[SOURCE DATA]

Lemma parse_authorization cred headers sig :
  cred <> ""%string -> plain_text cred -> comma ∉ chars cred ->
  headers <> [] -> Forall (fun h => Forall (fun a => word a = true) (chars h)) headers ->
  sig <> ""%string -> Forall (fun a => word a = true) (chars sig) ->
  parseAuthHeader (authorization cred headers sig) =
  Ok {| ah_credential := cred; ah_signedHeaders := headers; ah_signature := sig |}.
Proof.
  intros Hc Hcp Hcc Hh Hhw Hs Hsw.
  assert (plain_text (Join headers ";")) as Hhp.
  { apply plain_Join; [|by repeat constructor]. eapply list.Forall_impl; [exact Hhw|]. apply word_plain. }
  assert (plain_text sig) as Hsp by by apply word_plain.
  assert (Forall (fun x => comma ∉ chars x) [("Credential=" ++ cred)%string;
     String " " ("SignedHeaders=" ++ Join headers ";"); String " " ("Signature=" ++ sig)]) as Hcomma.
  { assert (forall a t, comma ∉ chars a -> comma ∉ chars t -> comma ∉ chars (a ++ t)%string) as Happ
      by (intros a t ? ?; rewrite chars_app, elem_of_app; tauto).
    repeat apply Forall_cons_2; [| | |constructor]; [apply Happ; [by apply IndexByte_None|done]|..].
    - change (String " " ("SignedHeaders=" ++ Join headers ";"))%string with (" SignedHeaders=" ++ Join headers ";")%string.
      apply Happ; [by apply IndexByte_None|]. apply chars_Join; [|by apply IndexByte_None].
      eapply list.Forall_impl; [exact Hhw|]. intros h Hw. by apply word_not.
    - change (String " " ("Signature=" ++ sig))%string with (" Signature=" ++ sig)%string.
      apply Happ; [by apply IndexByte_None|by apply word_not]. }
  unfold parseAuthHeader, authorization. set (parts := [_; _; _]) in *.
  replace (HasPrefix _ _) with true by (symmetry; apply HasPrefix_spec; exists (Join parts ","); done).
  cbn [negb]. rewrite TrimPrefix_app. rewrite TrimSpace_space.
  assert (TrimSpace (Join parts ",") = Join parts ",") as ->.
  { apply TrimSpace_ends; [done|]. fold (chars (Join parts ",")).
    replace (Join parts ",") with ((Join ["Credential=" ++ cred; String " " ("SignedHeaders=" ++ Join headers ";")] "," ++ ", Signature=") ++ sig)%string
      by (unfold parts; cbn; rewrite !string_app_assoc; cbn; by rewrite ?string_app_assoc).
    rewrite chars_app, rev_app_distr. unfold plain_text in Hsp. apply Forall_rev in Hsp.
    destruct (rev (chars sig)) as [|b l] eqn:E; [|by apply list.Forall_cons in Hsp as [? _]].
    exfalso. apply Hs. apply (f_equal (@rev ascii)) in E. rewrite rev_involutive in E. destruct sig; [done|discriminate E]. }
  change ","%string with (String comma ""). rewrite Split_Join by done. unfold parts. cbn [foldl].
  rewrite auth_credential, auth_headers, auth_signature by done. cbn [ah_credential ah_signedHeaders ah_signature].
  change ";"%string with (String semicolon ""). rewrite Split_Join; [|done|].
  - rewrite !(proj2 (String.eqb_neq _ _)) by done. by destruct headers.
  - eapply list.Forall_impl; [exact Hhw|]. intros x Hw. by apply word_not.
Qed.

(** ** What the checks accept *)

Lemma check_headers_None headers seen :
  Forall (fun h => h <> ""%string /\ lower_header h = h) headers -> NoDup headers -> (forall h, h ∈ headers -> h ∉ seen) ->
  "host"%string ∈ headers \/ "host"%string ∈ seen -> check_headers headers seen = None.
Proof.
  intros Hw Hn. revert seen. induction Hn as [|h l Hh Hn IH]; intros seen Hs Hhost; cbn.
  - destruct (contains seen "host") eqn:E; [done|]. exfalso. apply not_true_iff_false in E. apply E, contains_spec. by destruct Hhost as [?%not_elem_of_nil|?].
  - apply list.Forall_cons in Hw as [[Hne ->] Hw]. rewrite (proj2 (String.eqb_neq _ _)) by done.
    destruct (contains seen h) eqn:E; [apply contains_spec in E; exfalso; apply (Hs h); [by left|done]|].
    apply IH; [done| |].
    + intros x Hx [->|Hin]%elem_of_cons; [done|]. apply (Hs x); [by right|done].
    + destruct Hhost as [[<-|?]%elem_of_cons|?]; [right; by left|by left|right; by right].
Qed.

Lemma scope_parts (l : list string) :
  l <> [] -> Forall word_text l -> Split (Join l "/") slash = l.
Proof.
  intros Hl Hw. change "/"%string with (String slash ""). apply Split_Join; [done|].
  eapply list.Forall_impl; [exact Hw|]. intros s [_ Hs]. by apply word_not.
Qed.

Lemma Get_authorized r a name :
  CanonicalHeaderKey name <> "Authorization"%string -> Get (with_header r "Authorization" a) name = Get r name.
Proof.
  intros Hn. unfold Get, header_Get, header_values. cbn [rq_Header with_header]. unfold header_Set.
  rewrite lookup_insert_ne; [done|]. intros He. apply Hn. rewrite <- He. by vm_compute.
Qed.

Lemma value_authorized r a name :
  CanonicalHeaderKey name <> "Authorization"%string ->
  canonicalHeaderValue (with_header r "Authorization" a) name = canonicalHeaderValue r name.
Proof.
  intros Hn. unfold canonicalHeaderValue, header_values. cbn [rq_Host rq_Header rq_ContentLength with_header]. unfold header_Set.
  change (CanonicalHeaderKey "Authorization") with "Authorization"%string. rewrite !lookup_insert_ne by congruence. done.
Qed.

Lemma canonical_authorized m u q r a hs ph :
  Forall (fun h => CanonicalHeaderKey (lower_header h) <> "Authorization"%string) hs ->
  canonicalRequest m u q (with_header r "Authorization" a) hs ph = canonicalRequest m u q r hs ph.
Proof.
  intros Hh. unfold canonicalRequest.
  assert (canonicalHeaders (with_header r "Authorization" a) (sorted_headers hs) = canonicalHeaders r (sorted_headers hs)) as ->; [|done].
  unfold canonicalHeaders. f_equal. apply map_ext_in. intros x Hx.
  assert (CanonicalHeaderKey x <> "Authorization"%string) as Hn; [|by rewrite value_authorized].
  apply list_elem_of_In, elem_sort_by, list_elem_of_fmap in Hx as (h & -> & Hin).
  by apply (proj1 (list.Forall_forall _ _) Hh).
Qed.

(** What a client that follows the protocol signs. *)
Record signing (v : SigV4Verifier) (now : time) (r : Http) (ak date region : string) (headers : list string) (c : sigV4Cred) : Prop := {
  sg_known : v !! ak = Some c;
  sg_names : word_text ak /\ word_text region /\ word_text date;
  sg_date : date = slice (Get r "X-Amz-Date") 0 8 /\ 8 <= len (Get r "X-Amz-Date");
  sg_time : validateHeaderTime (Get r "X-Amz-Date") now = None;
  sg_headers : Forall header_name headers /\ NoDup headers /\ "host"%string ∈ headers;
  sg_hash : validatePayloadHash (declared_hash r) = None;
  sg_query : values_Get (Query r) "X-Amz-Signature" = ""%string
}.

Definition scope_of (date region : string) : string := Join [date; region; sigV4Service; "aws4_request"%string] "/".

Lemma credential_parts ak date region :
  word_text ak -> word_text region -> word_text date ->
  splitCredential (ak ++ "/" ++ scope_of date region) = Ok (ak, scope_of date region) /\
  plain_text (ak ++ "/" ++ scope_of date region) /\ comma ∉ chars (ak ++ "/" ++ scope_of date region).
Proof.
  intros Ha Hr Hd. set (l := [ak; date; region; sigV4Service; "aws4_request"%string]).
  assert (Forall word_text l) as Hl by (unfold l; repeat apply Forall_cons_2; [done..|split; [done|by repeat constructor]|split; [done|by repeat constructor]|constructor]).
  change (ak ++ "/" ++ scope_of date region)%string with (Join l "/"). split_and!.
  - unfold splitCredential. rewrite scope_parts by done. unfold l. cbn [existsb].
    destruct Ha as [Ha _], Hr as [Hr _], Hd as [Hd _]. by rewrite !(proj2 (String.eqb_neq _ _)) by done.
  - apply plain_Join; [|by repeat constructor]. eapply list.Forall_impl; [exact Hl|]. intros s [_ Hs]. by apply word_plain.
  - apply chars_Join; [|by apply IndexByte_None]. eapply list.Forall_impl; [exact Hl|]. intros s [_ Hs]. by apply word_not.
Qed.

(** A request that carries the Authorization header of the protocol, made with the secret of a
    known access key over headers that include the host, at a time and with a payload hash
    that the checks let pass, is accepted as that access key's caller. *)
Theorem signed_request_verifies v now r ak date region headers c :
  signing v now r ak date region headers c ->
  let scope := scope_of date region in
  let sig := sign_header r scope headers (declared_hash r) (Get r "X-Amz-Date") (cr_secret c) in
  sigv4_Verify (Some v) now (with_header r "Authorization" (authorization (ak ++ "/" ++ scope) headers sig)) = Ok (cr_key c).
Proof.
  intros [Hv (Ha & Hrg & Hd) [Hdate Hlen] Htime (Hh & Hn & Hhost) Hhash Hq] scope sig.
  set (r' := with_header r "Authorization" _). pose proof (credential_parts ak date region Ha Hrg Hd) as (Hsplit & Hplain & Hcomma).
  assert (Forall (fun h => lower_header h = h) headers) as Hlow.
  { eapply list.Forall_impl; [exact Hh|]. intros h ([_ Hw] & Hl & _). unfold lower_header. by rewrite plain_trim by by apply word_plain. }
  assert (headers <> []) as Hne by by intros ->; apply not_elem_of_nil in Hhost.
  unfold sigv4_Verify. change (Query r') with (Query r). rewrite Hq. cbn [negb String.eqb]. unfold verifyHeader.
  assert (Get r' "Authorization" = authorization (ak ++ "/" ++ scope) headers sig) as ->.
  { unfold Get, header_Get, header_values, r'. cbn [rq_Header with_header]. unfold header_Set. by rewrite lookup_insert_eq. }
  rewrite parse_authorization; [|by destruct Ha as [Ha _]; destruct ak|done|done|done| |apply hex_nonempty|apply hex_words].
  2: { eapply list.Forall_impl; [exact Hh|]. by intros h ([_ Hw] & _). }
  cbn [res_bind ah_credential ah_signedHeaders ah_signature]. unfold scope. rewrite Hsplit. cbn [res_bind]. fold scope.
  unfold lookup_cred. rewrite Hv. cbn [res_bind].
  assert (forall name, CanonicalHeaderKey name <> "Authorization"%string -> Get r' name = Get r name) as Hget by (intros; by apply Get_authorized).
  assert (declared_hash r' = declared_hash r) as -> by (unfold declared_hash; by rewrite Hget).
  rewrite Hget by by vm_compute.
  assert (Get r "X-Amz-Date" <> ""%string) as Hx by (intros He; rewrite He in Hlen; by vm_compute in Hlen).
  rewrite (proj2 (String.eqb_neq _ _)) by done. cbn [res_bind].
  assert (validateCredentialScope scope (Get r "X-Amz-Date") = None) as ->.
  { unfold validateCredentialScope, scope, scope_of. rewrite scope_parts; [|done|].
    - rewrite !(proj2 (String.eqb_neq _ "")) by apply Hd || apply Hrg. rewrite <- Hdate, !streqb_refl. cbn [negb orb].
      by rewrite (proj2 (Z.ltb_ge _ _)) by lia.
    - repeat apply Forall_cons_2; [done..|split; [done|by repeat constructor]|split; [done|by repeat constructor]|constructor]. }
  rewrite Htime, Hhash. unfold validateSignedHeaders. rewrite check_headers_None; [|..].
  - cbn [check res_bind]. unfold sign_header, sig, signWith, sign_header. cbn [rq_Method rq_EscapedPath with_header r'].
    change (Query r') with (Query r). unfold r'. rewrite canonical_authorized; [by rewrite streqb_refl|].
    apply list.Forall_forall. intros h Hin. rewrite (proj1 (list.Forall_forall _ _) Hlow h Hin).
    by destruct (proj1 (list.Forall_forall _ _) Hh h Hin) as (_ & _ & ?).
  - apply list.Forall_forall. intros h Hin. split; [by destruct (proj1 (list.Forall_forall _ _) Hh h Hin) as ([? _] & _)|].
    by apply (proj1 (list.Forall_forall _ _) Hlow).
  - done.
  - intros h _. apply not_elem_of_nil.
  - by left.
Qed.
End Signing.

[/SOURCE DATA]

> EXERCISE REQUIREMENTS: Could you reproduce, exactly, every line above from the line with "exfalso. apply Hs." to the line with "rewrite auth_credential, auth_headers, auth_signature", and no other line? Both ends count.

> TASK ANSWER:
    exfalso. apply Hs. apply (f_equal (@rev ascii)) in E. rewrite rev_involutive in E. destruct sig; [done|discriminate E]. }
  change ","%string with (String comma ""). rewrite Split_Join by done. unfold parts. cbn [foldl].
  rewrite auth_credential, auth_headers, auth_signature by done. cbn [ah_credential ah_signedHeaders ah_signature].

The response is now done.